THE AAWP AND NCNW COLLABORATE FOR NATIONAL IMMUNIZATION AWARENESS MONTH

The African American Wellness Project and National Council of Negro Women Inc. Collaborate to Highlight Importance of Immunization Education During National Immunization Awareness Month

Washington, DC August 21, 2023– The African American Wellness Project (AAWP), a non-profit organization dedicated to reducing health disparities in the Black community has joined forces with the National Council of Negro Women, NCNW Inc. (NCNW) to promote immunization education and dispel vaccination fears during National Immunization Month.

AAWP partnered with NCNW around Good Health WINs, a community-focused initiative to highlight the importance of vaccination for people of all ages. Routine immunizations have been shown to be one of the best ways to protect your health. Not only do they stop the spread of these contagious diseases, but they also protect those around you. Yet Black Americans are significantly more likely to be affected by vaccine-preventable diseases.

This month AAWP unveiled a coloring book, Queenie Gets Her Shots, at the National Medical Convention in New Orleans, a convening of the largest and oldest organization representing African American physicians and their patients in the United States and brought vaccine hesitancy within communities of color and the significant contributions of the Black community to healthcare advancements to the forefront.
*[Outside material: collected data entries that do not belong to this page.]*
(* ===== verification/Auth.v ===== *)
(** * API keys and tokens

    [src/common/auth.rs]: the store of API keys, which are kept as Argon2
    hashes, their validation, and JSON web tokens.  Random bytes, identifiers,
    salts and the clock ([now] in milliseconds, [now_s] in seconds) are
    arguments; the crates [argon2], [base64] and [jsonwebtoken] are classes
    with the facts that the code relies on. *)

From Stdlib Require Import ZArith Lia.
From Stdlib.Strings Require Import Byte.
From stdpp Require Import base option list gmap strings countable.
From S2P Require Import Prelude Bytes Text External.

Definition DEFAULT_JWT_SECRET : bytes := as_bytes "minikv-default-secret-change-in-production".
Definition API_KEY_PREFIX : string := "mkv_".
Definition JWT_EXPIRATION_HOURS : Z := 24.

Inductive Role := Admin | ReadWrite | ReadOnly.
#[export] Instance Role_eq_dec : EqDecision Role.
Proof. solve_decision. Defined.

Definition role_can_write (r : Role) : bool := match r with Admin | ReadWrite => true | _ => false end.
Definition role_can_admin (r : Role) : bool := match r with Admin => true | _ => false end.
Definition role_can_read (r : Role) : bool := true.
(** [format!("{:?}", role)] *)
Definition role_debug (r : Role) : string :=
  match r with Admin => "Admin" | ReadWrite => "ReadWrite" | ReadOnly => "ReadOnly" end.

Record ApiKey := mkApiKey {
  ak_id : string;
  ak_name : string;
  ak_key_hash : string;
  ak_tenant : string;
  ak_role : Role;
  ak_created_at : Z;
  ak_expires_at : option Z;
  ak_active : bool;
  ak_last_used_at : option Z;
}.

Definition ak_is_expired (now : Z) (k : ApiKey) : bool :=
  match ak_expires_at k with Some expires_at => expires_at <=? now | None => false end.
Definition ak_is_valid (now : Z) (k : ApiKey) : bool := ak_active k && negb (ak_is_expired now k).
Lemma initialize_ciphers mk m m' :
  initialize mk m = (m', Ok tt) →
  ∃ kb dk wk dc wc, base64_decode mk = Ok kb ∧
    hkdf_expand kb (as_bytes "minikv-data") = Ok dk ∧ hkdf_expand kb (as_bytes "minikv-wal") = Ok wk ∧
    aes_new dk = Ok dc ∧ aes_new wk = Ok wc ∧
    data_cipher m' = Some dc ∧ wal_cipher m' = Some wc ∧ is_enabled m' = true.
Proof.
  unfold initialize, pbind, plift, derive_key.
  destruct (base64_decode mk) as [kb|]; simpl; [|done]. destruct (zlen kb <? 32); [done|].
  destruct (hkdf_expand kb (as_bytes "minikv-data")) as [dk|] eqn:Ed; simpl; [|done].
  destruct (hkdf_expand kb (as_bytes "minikv-wal")) as [wk|] eqn:Ew; simpl; [|done].
  destruct (aes_new dk) as [dc|] eqn:Edc; simpl; [|done].
  destruct (aes_new wk) as [wc|] eqn:Ewc; simpl; [|done].
  unfold pmodify. intros [= <-]. exists kb, dk, wk, dc, wc. done.
Qed.

(** ** Properties *)

(** C26. What was encrypted is decrypted, also by another process with the same
    master key: data that one initialized manager encrypted with a nonce of
    the right size is marked as encrypted, 36 bytes longer than the plaintext,
    and every manager initialized with this master key decrypts it to the
    plaintext; the same for log entries. *)
Theorem encryption_roundtrip mk m1 m1' m2 m2' nonce plaintext :
  initialize mk m1 = (m1', Ok tt) → initialize mk m2 = (m2', Ok tt) → zlen nonce = NONCE_SIZE →
  (∀ data, encrypt_bytes nonce plaintext m1' = Ok data →
     is_encrypted data = true ∧ decrypt_bytes data m2' = Ok plaintext ∧
     zlen data = zlen plaintext + 36) ∧
  (∀ e, encrypt_wal nonce plaintext m1' = Ok e → decrypt_wal e m2' = Ok plaintext).
Proof.
  intros H1 H2 Hn.
  destruct (initialize_ciphers _ _ _ H1) as (kb & dk & wk & dc & wc & B1 & D1 & W1 & N1 & NW1 & C1 & CW1 & E1).
  destruct (initialize_ciphers _ _ _ H2) as (kb2 & dk2 & wk2 & dc2 & wc2 & B2 & D2 & W2 & N2 & NW2 & C2 & CW2 & E2).
  assert (dc2 = dc) as -> by congruence. assert (wc2 = wc) as -> by congruence. split.
  - intros data H. unfold encrypt_bytes in H. rewrite E1 in H. cbn [negb] in H.
    destruct (encrypt nonce plaintext m1') as [e|] eqn:Ee; simplify_eq/=.
    apply encrypt_with_inv in Ee as (c & t & Hc & Et & ->). rewrite C1 in Hc. simplify_eq.
    pose proof (aes_encrypt_length _ _ _ _ Et) as Hlen. pose proof (zlen_nonneg plaintext).
    split; [apply is_encrypted_to_bytes|]. split.
    + unfold decrypt_bytes. rewrite E2, is_encrypted_to_bytes. cbn [negb].
      rewrite from_to_bytes by (simpl; lia || (unfold TAG_SIZE in *; lia)).
      simpl. unfold decrypt, decrypt_with. rewrite C2. simpl. by rewrite (aes_decrypt_encrypt _ _ _ _ Et).
    + unfold to_bytes. cbn [ed_nonce ed_ciphertext]. rewrite !zlen_app, Hn, Hlen. unfold NONCE_SIZE, TAG_SIZE.
      change (zlen ENCRYPTION_MAGIC) with 8. lia.
  - intros e He. apply encrypt_with_inv in He as (c & t & Hc & Et & ->). rewrite CW1 in Hc. simplify_eq.
    unfold decrypt_wal, decrypt_with. rewrite CW2. simpl. by rewrite (aes_decrypt_encrypt _ _ _ _ Et).
Qed.
(** * Bit Tool (main.pyw): the bit-manipulation engine of [BitCalc]

    The Tk application object is embedded as a record of its instance
    variables; every method is a computation in a state-and-exception
    monad over that record, written in the order of the Python source.
    Python integers are [Z], [&], [|], [~], [<<] and [>>] are [Z.land],
    [Z.lor], [Z.lnot], [Z.shiftl] and [Z.shiftr]; a negative shift count
    raises [ValueError], as in Python.  Text is [string] (ASCII), and
    [int()], [str()], [format] and [str.strip] are modelled on it.

    Where the embedding stops: text outside ASCII (Unicode blanks and
    digits, which [int()] and [str.strip] also know), shift counts
    beyond what the interpreter can allocate ([<<] then raises
    [OverflowError] or [MemoryError]) and values beyond the digit limit
    of [str()].  The theorems about a candidate text ask for [isascii],
    those about [_shift_left] for an amount of up to [2^16]; at the
    widths the tool offers, 1 to 8 bytes, a displayed value has at most
    20 decimal digits.

    Left out: icon, status bar, clipboard and the settings file.
    The shift amount is the integer that [shift_amount_var.get()]
    returns. *)

From Stdlib Require Import ZArith List String Ascii Bool Lia.
Import ListNotations.

Open Scope string_scope.
Open Scope list_scope.
Open Scope Z_scope.

(** ** Python text: characters, [str.strip], [str(int)] and [format] *)

Definition ord (c : ascii) : Z := Z.of_N (N_of_ascii c).
Definition chr (n : Z) : ascii := ascii_of_N (Z.to_N n).

(** C-locale [isspace], used by [int()] to skip blanks: TAB..CR and SPACE. *)
Definition Py_ISSPACE (c : ascii) : bool :=
  ((9 <=? ord c) && (ord c <=? 13)) || (ord c =? 32).

(** [str.isspace] on ASCII, used by [str.strip()]: also FS, GS, RS, US. *)
Definition Py_UNICODE_ISSPACE (c : ascii) : bool :=
  ((9 <=? ord c) && (ord c <=? 13))
  || ((28 <=? ord c) && (ord c <=? 31))
  || (ord c =? 32).

(** Value of a character as a digit; 37 for a non-digit. *)
Definition _PyLong_DigitValue (c : ascii) : Z :=
  if (48 <=? ord c) && (ord c <=? 57) then ord c - 48
  else if (97 <=? ord c) && (ord c <=? 122) then ord c - 87
  else if (65 <=? ord c) && (ord c <=? 90) then ord c - 55
  else 37.

Definition is_empty (s : string) : bool :=
  match s with EmptyString => true | String _ _ => false end.

Fixpoint lstrip (s : string) : string :=
  match s with
  | EmptyString => EmptyString
  | String c r => if Py_UNICODE_ISSPACE c then lstrip r else s
  end.

Fixpoint rstrip (s : string) : string :=
  match s with
  | EmptyString => EmptyString
  | String c r =>
      let r' := rstrip r in
      if Py_UNICODE_ISSPACE c && is_empty r' then EmptyString else String c r'
  end.

(** [s.strip()] *)
Definition strip (s : string) : string := rstrip (lstrip s).

(** [s.startswith("-")] *)
Definition startswith_minus (s : string) : bool :=
  match s with
  | String c _ => Ascii.eqb c "-"
  | EmptyString => false
  end.

Fixpoint all_chars (p : ascii -> bool) (s : string) : bool :=
  match s with
  | EmptyString => true
  | String c r => p c && all_chars p r
  end.

(** The digit characters of [format]: [0-9a-z], or [0-9A-Z] for ['X']. *)
Definition digit_char (upper : bool) (d : Z) : ascii :=
  chr (if d <? 10 then 48 + d else if upper then 55 + d else 87 + d).

(** Positional digits of [n >= 0], most significant first, put in front of
    [acc].  [fuel] bounds the number of digits. *)
Fixpoint to_digits (fuel : nat) (base : Z) (upper : bool) (n : Z)
         (acc : string) : string :=
  match fuel with
  | O => acc
  | S fuel' =>
      let acc' := String (digit_char upper (n mod base)) acc in
      if n / base =? 0 then acc'
      else to_digits fuel' base upper (n / base) acc'
  end.

(** A number below [2^(1 + log2 n)] has at most [1 + log2 n] digits in any
    base from 2 on. *)
Definition digit_fuel (n : Z) : nat := S (Z.to_nat (Z.log2 n)).

Definition format_radix (base : Z) (upper : bool) (n : Z) : string :=
  let body := to_digits (digit_fuel (Z.abs n)) base upper (Z.abs n) "" in
  if n <? 0 then String "-" body else body.

(** [str(n)], [f"{n:X}"], [f"{n:o}"], [f"{n:b}"].  [str(n)] is exact
    up to the digit limit of the interpreter (4300 digits by default
    since CPython 3.11), past which it raises [ValueError]. *)
Definition py_str (n : Z) : string := format_radix 10 false n.
Definition format_X (n : Z) : string := format_radix 16 true n.
Definition format_o (n : Z) : string := format_radix 8 false n.
Definition format_b (n : Z) : string := format_radix 2 false n.

(** ** Python [int(text, base)]

    CPython's [PyLong_FromString] for a base among 2, 8, 10 and 16: blanks,
    an optional sign, an optional base prefix ([0x], [0o], [0b], each
    with one optional underscore after it), then digits with single
    underscores between them, then blanks.  Exact on ASCII text; on other
    text [int()] first turns Unicode blanks and decimal digits into
    ASCII ones, which is not modelled. *)

(** The digit loop: the value read so far, the number of digits, whether
    the previous character was an underscore.  Stops at the first
    character that is neither a digit of the base nor an underscore. *)
Fixpoint scan_digits (base : Z) (prev_underscore : bool) (acc : Z)
         (digits : nat) (s : string) : option (Z * nat * string) :=
  match s with
  | EmptyString =>
      if prev_underscore then None else Some (acc, digits, EmptyString)
  | String c r =>
      if Ascii.eqb c "_" then
        if prev_underscore then None
        else scan_digits base true acc digits r
      else if _PyLong_DigitValue c <? base then
        scan_digits base false (acc * base + _PyLong_DigitValue c)
                    (S digits) r
      else if prev_underscore then None else Some (acc, digits, s)
  end.

Fixpoint skip_spaces (s : string) : string :=
  match s with
  | EmptyString => EmptyString
  | String c r => if Py_ISSPACE c then skip_spaces r else s
  end.

Definition take_sign (s : string) : Z * string :=
  match s with
  | String c r =>
      if Ascii.eqb c "+" then (1, r)
      else if Ascii.eqb c "-" then (-1, r)
      else (1, s)
  | EmptyString => (1, s)
  end.

Definition prefix_letter (base : Z) (c : ascii) : bool :=
  ((base =? 16) && (Ascii.eqb c "x" || Ascii.eqb c "X"))
  || ((base =? 8) && (Ascii.eqb c "o" || Ascii.eqb c "O"))
  || ((base =? 2) && (Ascii.eqb c "b" || Ascii.eqb c "B")).

Definition starts_with_underscore (s : string) : bool :=
  match s with
  | String c _ => Ascii.eqb c "_"
  | EmptyString => false
  end.

Definition skip_prefix (base : Z) (s : string) : string :=
  match s with
  | String zero (String c r) =>
      if Ascii.eqb zero "0" && prefix_letter base c then
        match r with
        | String _ r' => if starts_with_underscore r then r' else r
        | EmptyString => r
        end
      else s
  | _ => s
  end.

(** [(base & (base - 1)) == 0] *)
Definition is_binary_base (base : Z) : bool :=
  Z.land base (base - 1) =? 0.
(** The pieces of the normalised line of a command record. *)
Lemma cmd_facts {U : UnicodeData} (o : FormatOptions) (i : nat) (l : str) :
  kind (parse_line o i l) = Kcmd ->
  let r := parse_line o i l in
  exists gap w,
    line r = indent r ++ key r ++ gap ++ rest r ++ w ++ comment r /\
    key_lower r = lower (key r) /\
    forallb isspace (indent r) = true /\
    key r <> [] /\ forallb not_space (key r) = true /\
    forallb isspace gap = true /\ forallb is_ws w = true /\
    (str_eqb (key_lower r) echo_s = true -> gap = []) /\
    (str_eqb (key_lower r) echo_s = false ->
       dropwhile isspace (rest r) = rest r /\ (gap = [] -> rest r = [])) /\
    (forall c t, gap ++ rest r = c :: t -> isspace c = true) /\
    rstrip_ws (indent r ++ key r ++ gap ++ rest r)
    = indent r ++ key r ++ gap ++ rest r /\
    ((comment r = [] /\ w = [] /\
      scan false (indent r ++ key r ++ gap ++ rest r) false <> None) \/
     (rstrip_ws (comment r) = comment r /\
      (exists t, comment r = SLASH :: SLASH :: t) /\
      scan false (indent r ++ key r ++ gap ++ rest r) false = Some false)) /\
    forallb not_tab (line r) = true /\
    str_eqb (align_mode o) (lit "block") && is_block_boundary_B (line r) = false /\
    startswith (lit "//") (lstrip (line r)) = false.
Proof.
  intros K r.
  destruct (parse_line_cmd o i l K)
    as (cp & Ho & Hl & _ & Hkl & Hs & Hb & Hp & _ & Hc).
  fold r in Ho, Hl, Hkl, Hs, Hc.
  destruct (split_ikr_shape _ _ _ _ Hs)
    as (gap & Ecp & Hi & Hk & Hns & Hg & He & Hne & Hh).
  assert (Htab : forallb not_tab (line r) = true).
  { rewrite Hl. eapply forallb_incl; [apply incl_rstrip_by | apply detab_no_tab]. }
  rewrite <- Hkl in He, Hne. rewrite <- Hl in Hb, Hp.
  destruct Hc as [(Hf & E1 & E2) | (cpos & Hf & E1 & E2)].
  - exists gap, []. rewrite E2, !app_nil_r.
    assert (E : line r = indent r ++ key r ++ gap ++ rest r).
    { rewrite Hl, <- E1. exact Ecp. }
    repeat (split; [solve [auto]|]).
    split.
    { rewrite <- E, Hl. apply rstrip_by_idem. }
    split; [|auto].
    left. split; [reflexivity|]. split; [reflexivity|].
    rewrite <- E, Hl. apply (scan_find_none _ 0 false). exact Hf.
  - destruct (rstrip_by_split is_ws (firstn cpos (rstrip_ws (expand_tabs l (tab_width o)))))
      as (w & Ew & Hw).
    fold (rstrip_ws (firstn cpos (rstrip_ws (expand_tabs l (tab_width o))))) in Ew.
    rewrite <- E1, Ecp in Ew.
    assert (E : line r = indent r ++ key r ++ gap ++ rest r ++ w ++ comment r).
    { rewrite Hl, <- (firstn_skipn cpos (rstrip_ws (expand_tabs l (tab_width o)))).
      rewrite Ew, <- E2, <- !app_assoc. reflexivity. }
    exists gap, w.
    repeat (split; [solve [auto]|]).
    split.
    { rewrite <- Ecp, E1. apply rstrip_by_idem. }
    split; [|auto].
    destruct (scan_find_some _ _ _ _ Hf) as (a & t & Ea & La & Sa).
    simpl in La.
    assert (Ha : a = firstn cpos (rstrip_ws (expand_tabs l (tab_width o)))).
    { rewrite Ea, <- La. symmetry. apply firstn_app_exact. }
    assert (Hcm : comment r = SLASH :: SLASH :: t).
    { rewrite E2, Ea, <- La. apply skipn_app_exact. }
    right. split; [|split; [now exists t|]].
    + assert (Hfix : rstrip_ws (line r) = line r) by (rewrite Hl; apply rstrip_by_idem).
      rewrite E in Hfix. rewrite !app_assoc in Hfix.
      apply (rstrip_by_suffix_fix is_ws _ _ Hfix). rewrite Hcm. discriminate.
    + rewrite Ha, Ew in Sa. rewrite !app_assoc in Sa. rewrite scan_app in Sa.
      rewrite <- !app_assoc in Sa.
      destruct (scan false (indent r ++ key r ++ gap ++ rest r) (slash_head w true))
        as [q'|] eqn:Sq; [|discriminate].
      rewrite scan_plain in Sa
        by (apply forallb_isspace_plain, forallb_ws_isspace, Hw).
      injection Sa as ->.
      destruct w as [|c w]; simpl in Sq.
      * now apply scan_weaken.
      * simpl in Hw. apply andb_true_iff in Hw as [Hc' _].
        apply is_ws_isspace, isspace_plain in Hc'. unfold plain in Hc'.
        apply andb_true_iff in Hc' as [_ Hc']. apply negb_true_iff in Hc'.
        now rewrite Hc' in Sq.
Qed.

(** ** Two quoted strings *)

Lemma dropwhile_until (p : char -> bool) (a : str) (c : char) (t : str) :
  forallb p a = true -> p c = false ->
  dropwhile p (a ++ c :: t) = c :: t /\ takewhile p (a ++ c :: t) = a.
Proof.
  intros Ha Hc. rewrite dropwhile_app_all, takewhile_app_all by assumption.
  simpl. rewrite Hc, app_nil_r. split; reflexivity.
Qed.

Lemma dropwhile_split (p : char -> bool) (s : str) (c : char) (t : str) :
  dropwhile p s = c :: t ->
  s = takewhile p s ++ c :: t /\ forallb p (takewhile p s) = true /\ p c = false.
Proof.
  intros H. split; [|split].
  - rewrite <- H. symmetry. apply take_drop_while.
  - apply takewhile_all.
  - exact (dropwhile_head p s c t H).
Qed.

Lemma two_quoted_shape (s q1 q2 tail : str) :
  split_two_quoted s = Some (q1, q2, tail) ->
  exists w0 a G b,
    s = w0 ++ q1 ++ G ++ q2 ++ tail /\
    q1 = DQ :: a ++ [DQ] /\ q2 = DQ :: b ++ [DQ] /\
    forallb isspace w0 = true /\ forallb isspace G = true /\
    forallb not_dq a = true /\ forallb not_dq b = true.
Proof.
  unfold split_two_quoted. intros H.
  destruct (dropwhile isspace s) as [|c s1] eqn:E1; [discriminate|].
  destruct (negb (ch_eqb c DQ)) eqn:Ec; [discriminate|].
  apply negb_false_iff, ch_eqb_eq in Ec. subst c.
  destruct (dropwhile not_dq s1) as [|c2 s2] eqn:E2; [discriminate|].
  destruct (dropwhile isspace s2) as [|c3 s3] eqn:E3; [discriminate|].
  destruct (negb (ch_eqb c3 DQ)) eqn:Ec3; [discriminate|].
  apply negb_false_iff, ch_eqb_eq in Ec3. subst c3.
  destruct (dropwhile not_dq s3) as [|c4 tail0] eqn:E4; [discriminate|].
  injection H as <- <- <-.
  destruct (dropwhile_split _ _ _ _ E1) as (S1 & W1 & _).
  destruct (dropwhile_split _ _ _ _ E2) as (S2 & W2 & D2).
  destruct (dropwhile_split _ _ _ _ E3) as (S3 & W3 & _).
  destruct (dropwhile_split _ _ _ _ E4) as (S4 & W4 & D4).
  unfold not_dq in D2, D4. apply negb_false_iff, ch_eqb_eq in D2, D4. subst c2 c4.
  exists (takewhile isspace s), (takewhile not_dq s1), (takewhile isspace s2),
    (takewhile not_dq s3).
  repeat split; auto.
  rewrite S1 at 1. rewrite S2 at 1. rewrite S3 at 1. rewrite S4 at 1.
  simpl. rewrite <- !app_assoc. simpl. reflexivity.
Qed.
Since its release in February 2023, “Queenie Gets Her Shots” has touched the lives of more than 7,000readers in the East Oakland-Hayward community and beyond. This 26 -page coloring book, authored by NCNW East Oakland-Hayward Section President Jennifer King and illustrated by Dr. Ajuan Mance, follows Queenie, a spirited five-year-old excited to start school. In the face of vaccinations, she initially hesitates but finds support from her brother Miles, friends Duc and Isabel, who highlight the significant contributions of Black men and women to U.S. immunization history.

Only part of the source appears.